Lemma stored_ok px gl gl' gc : line_ok gl -> 0 <= px < cellsize gl -> stored px gl gl' gc ->
  line_ok gl' /\ line_view gl' = <[Z.to_nat px:=gc]> (line_view gl) /\
  cellused gl' = cellused gl /\ gl_time gl' = gl_time gl.
Proof.
  intros [Hext Huniq Hused] Hpx Hst. pose proof (get_gce_lookup gl px Hpx) as Hg.
  assert (Hn : (Z.to_nat px < length (celldata gl))%nat) by (unfold cellsize in *; lia).
  assert (Hins : forall gce m e, <[Z.to_nat px:=gce]> (celldata gl) !! m = Some e ->
    (m = Z.to_nat px /\ e = gce) \/ (m <> Z.to_nat px /\ celldata gl !! m = Some e)).
  { intros gce m e He. destruct (decide (m = Z.to_nat px)) as [-> | Hne].
    - rewrite list_lookup_insert_eq in He by done. injection He as <-. by left.
    - rewrite list_lookup_insert_ne in He by done. by right. }
  destruct Hst as [gce f He|gce g f Ho He|gce g f Ho He Hold]; cbn.
  - split_and!; [split; cbn| |done|done].
    + intros m e Hm Hx. destruct (Hins _ _ _ Hm) as [[-> ->]|[_ Hm']]; [congruence|]. eauto.
    + intros m m' e e' Hm Hm' Hx Hx' Heq.
      destruct (Hins _ _ _ Hm) as [[-> ->]|[_ H1]]; [congruence|].
      destruct (Hins _ _ _ Hm') as [[-> ->]|[_ H2]]; [congruence|]. eauto.
    + unfold cellsize in *; cbn. rewrite length_insert. done.
    + unfold line_view; cbn. rewrite (map_insert_ext _ (entry_view (extddata gl))); [|done|done].
      by rewrite entry_view_eq, He.
  - assert (Hlook : (extddata gl ++ [g]) !! Z.to_nat (gce_offset gce) = Some g).
    { rewrite Ho. unfold extdsize. rewrite Nat2Z.id. by apply list_lookup_middle. }
    split_and!; [split; cbn| |done|done].
    + unfold extdsize in *; cbn. rewrite length_app; cbn. intros m e Hm Hx.
      destruct (Hins _ _ _ Hm) as [[-> ->]|[_ Hm']]; [lia|].
      specialize (Hext _ _ Hm' Hx). lia.
    + intros m m' e e' Hm Hm' Hx Hx' Heq.
      destruct (Hins _ _ _ Hm) as [[-> ->]|[_ H1]], (Hins _ _ _ Hm') as [[-> ->]|[_ H2]]; [done| | |].
      * specialize (Hext _ _ H2 Hx'). lia.
      * specialize (Hext _ _ H1 Hx). lia.
      * eauto.
    + unfold cellsize in *; cbn. rewrite length_insert. done.
    + unfold line_view; cbn. rewrite (map_insert_ext _ (entry_view (extddata gl))); [|done|].
      * f_equal. apply entry_view_at; [done| |done]. rewrite Ho. unfold extdsize; lia.
      * intros m e Hm _. apply entry_view_ext. intros Hx. specialize (Hext _ _ Hm Hx).
        unfold extdsize in *. split; [lia|]. rewrite lookup_app_l by lia. done.
  - pose proof (Hext _ _ Hg Hold) as Hr. rewrite <- Ho in Hr. unfold extdsize in Hr.
    split_and!; [split; cbn| |done|done].
    + unfold extdsize in *; cbn. rewrite length_insert. intros m e Hm Hx.
      destruct (Hins _ _ _ Hm) as [[-> ->]|[_ Hm']]; [lia|]. eauto.
    + intros m m' e e' Hm Hm' Hx Hx' Heq.
      destruct (Hins _ _ _ Hm) as [[-> ->]|[Hne H1]], (Hins _ _ _ Hm') as [[-> ->]|[Hne' H2]]; [done| | |].
      * exfalso. apply Hne'. symmetry. eapply (Huniq _ _ _ _ Hg H2 Hold Hx'). congruence.
      * exfalso. apply Hne. eapply (Huniq _ _ _ _ H1 Hg Hx Hold). congruence.
      * eauto.
    + unfold cellsize in *; cbn. rewrite length_insert. done.
    + unfold line_view; cbn. rewrite (map_insert_ext _ (entry_view (extddata gl))); [|done|].
      * f_equal. apply entry_view_at; [done|lia|]. apply list_lookup_insert_eq. lia.
      * intros m e Hm Hne. apply entry_view_ext. intros Hx. pose proof (Hext _ _ Hm Hx).
        unfold extdsize in *. split; [lia|]. rewrite list_lookup_insert_ne; [done|].
        intros Heq. apply Hne. symmetry. eapply (Huniq _ _ _ _ Hg Hm Hold Hx). lia.
Qed.

(** ** Storing cells *)

Definition colour_ok (c : Z) : Prop :=
  has c COLOUR_FLAG_RGB = true \/ 0 <= c < 256 \/ exists b, 0 <= b < 256 /\ c = COLOUR_FLAG_256 + b.

(** A cell as the rest of the program makes them: no flag that only means
    something in an entry, and a character that can be packed, a single byte,
    or a tab (whose data is spaces). *)
Record cell_ok (gc : grid_cell) : Prop := {
  ck_attr : 0 <= gc_attr gc;
  ck_flags : 0 <= gc_flags gc < 256;
  ck_bits : Z.land (gc_flags gc) 0x4b = 0;
  ck_fg : colour_ok (gc_fg gc);
  ck_bg : colour_ok (gc_bg gc);
  ck_data :
    if has (gc_flags gc) GRID_FLAG_TAB then
      has (gc_flags gc) GRID_FLAG_PADDING = false /\
      exists w, 0 <= w <= 32 /\ gc_data gc = UD (pad_data (replicate (Z.to_nat w) 32)) w w w
    else
      packable (gc_data gc) /\ ud_have (gc_data gc) = ud_size (gc_data gc) /\
      (1 < ud_size (gc_data gc) \/ 1 < ud_width (gc_data gc) \/
       exists ch, 0 <= ch < 256 /\ gc_data gc = utf8_set ch)
}.

(** The facts about flags, checked on every byte. *)
Lemma flags_clean f : 0 <= f < 256 -> Z.land f 0x4b = 0 ->
  without f GRID_FLAG_CLEARED = f /\ has f GRID_FLAG_EXTENDED = false /\
  without f (Z.lor GRID_FLAG_FG256 GRID_FLAG_BG256) = f.
Proof.
  intros Hf Hb. pose proof (byte_forall (fun f => negb (Z.land f 0x4b =? 0) ||
    ((without f GRID_FLAG_CLEARED =? f) && negb (has f GRID_FLAG_EXTENDED) &&
     (without f (Z.lor GRID_FLAG_FG256 GRID_FLAG_BG256) =? f))) ltac:(vm_compute; reflexivity) f Hf) as H1.
  cbn beta in H1. rewrite Hb in H1. cbn [Z.eqb negb orb] in H1.
  apply andb_prop in H1 as [H1 H3]. apply andb_prop in H1 as [H1 H2].
  apply Z.eqb_eq in H1, H3. by destruct (has f GRID_FLAG_EXTENDED).
Qed.

Definition stored_flags (f : Z) (fg256 bg256 : bool) : Z :=
  let f := if fg256 then Z.lor f GRID_FLAG_FG256 else f in
  if bg256 then Z.lor f GRID_FLAG_BG256 else f.

Lemma stored_flags_ok f a b : 0 <= f < 256 -> Z.land f 0x4b = 0 ->
  without (stored_flags f a b) (Z.lor GRID_FLAG_FG256 GRID_FLAG_BG256) = f /\
  has (stored_flags f a b) GRID_FLAG_FG256 = a /\ has (stored_flags f a b) GRID_FLAG_BG256 = b /\
  has (stored_flags f a b) GRID_FLAG_EXTENDED = false.
Proof.
  intros Hf Hb. pose proof (byte_forall (fun f => negb (Z.land f 0x4b =? 0) ||
    forallb (fun '(a, b) =>
    (without (stored_flags f a b) (Z.lor GRID_FLAG_FG256 GRID_FLAG_BG256) =? f) &&
    eqb (has (stored_flags f a b) GRID_FLAG_FG256) a &&
    eqb (has (stored_flags f a b) GRID_FLAG_BG256) b &&
    eqb (has (stored_flags f a b) GRID_FLAG_EXTENDED) false)
    [(true, true); (true, false); (false, true); (false, false)])
    ltac:(vm_compute; reflexivity) f Hf) as H1.
  cbn beta in H1. rewrite Hb in H1. change (negb (0 =? 0)) with false in H1.
  cbn [orb] in H1. rewrite forallb_forall in H1.
  specialize (H1 (a, b) ltac:(destruct a, b; cbn; tauto)). cbn beta iota in H1.
  apply andb_prop in H1 as [H1 H5]. apply andb_prop in H1 as [H1 H4].
  apply andb_prop in H1 as [H1 H3]. apply Z.eqb_eq in H1. by apply eqb_prop in H3, H4, H5.
Qed.

Lemma colour_stored c : colour_ok c -> has c COLOUR_FLAG_RGB = false ->
  (if has c COLOUR_FLAG_256 then Z.lor (Z.land c 0xff) COLOUR_FLAG_256 else Z.land c 0xff) = c.
Proof.
  intros [Hr|[Hc|(b & Hb & ->)]] Hn; [congruence| |].
  - change 0xff with (2 ^ 8 - 1). rewrite land_mask by lia. change (2 ^ 8) with 256.
    rewrite Z.mod_small by lia. unfold has, COLOUR_FLAG_256. rewrite Z.land_comm.
    change 0x1000000 with (1 * 2 ^ 24). rewrite land_shifted by lia. done.
  - change 0xff with (2 ^ 8 - 1). rewrite land_mask by lia. change (2 ^ 8) with 256.
    assert (Em : (COLOUR_FLAG_256 + b) mod 256 = b)
      by (unfold COLOUR_FLAG_256; Z.div_mod_to_equations; lia).
    assert (El : COLOUR_FLAG_256 + b = Z.lor (1 * 2 ^ 24) b)
      by (rewrite lor_shifted by lia; unfold COLOUR_FLAG_256; lia).
    rewrite Em. unfold has. rewrite El. change COLOUR_FLAG_256 with (1 * 2 ^ 24).
    rewrite Z.land_lor_distr_l, Z.land_diag, (Z.land_comm b), land_shifted by lia.
    change (Z.lor (1 * 2 ^ 24) 0 =? 0) with false. cbn [negb]. apply Z.lor_comm.
Qed.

#####

Requirement:
Once you find the line with "intros Heq. apply" above, print it and every line after it up to and including the line with "has (gc_flags gc) GRID_FLAG_PADDING", exactly as written and nothing else.

Answer section:
        intros Heq. apply Hne. symmetry. eapply (Huniq _ _ _ _ Hg Hm Hold Hx). lia.
Qed.

(** ** Storing cells *)

Definition colour_ok (c : Z) : Prop :=
  has c COLOUR_FLAG_RGB = true \/ 0 <= c < 256 \/ exists b, 0 <= b < 256 /\ c = COLOUR_FLAG_256 + b.

(** A cell as the rest of the program makes them: no flag that only means
    something in an entry, and a character that can be packed, a single byte,
    or a tab (whose data is spaces). *)
Record cell_ok (gc : grid_cell) : Prop := {
  ck_attr : 0 <= gc_attr gc;
  ck_flags : 0 <= gc_flags gc < 256;
  ck_bits : Z.land (gc_flags gc) 0x4b = 0;
  ck_fg : colour_ok (gc_fg gc);
  ck_bg : colour_ok (gc_bg gc);
  ck_data :
    if has (gc_flags gc) GRID_FLAG_TAB then
      has (gc_flags gc) GRID_FLAG_PADDING = false /\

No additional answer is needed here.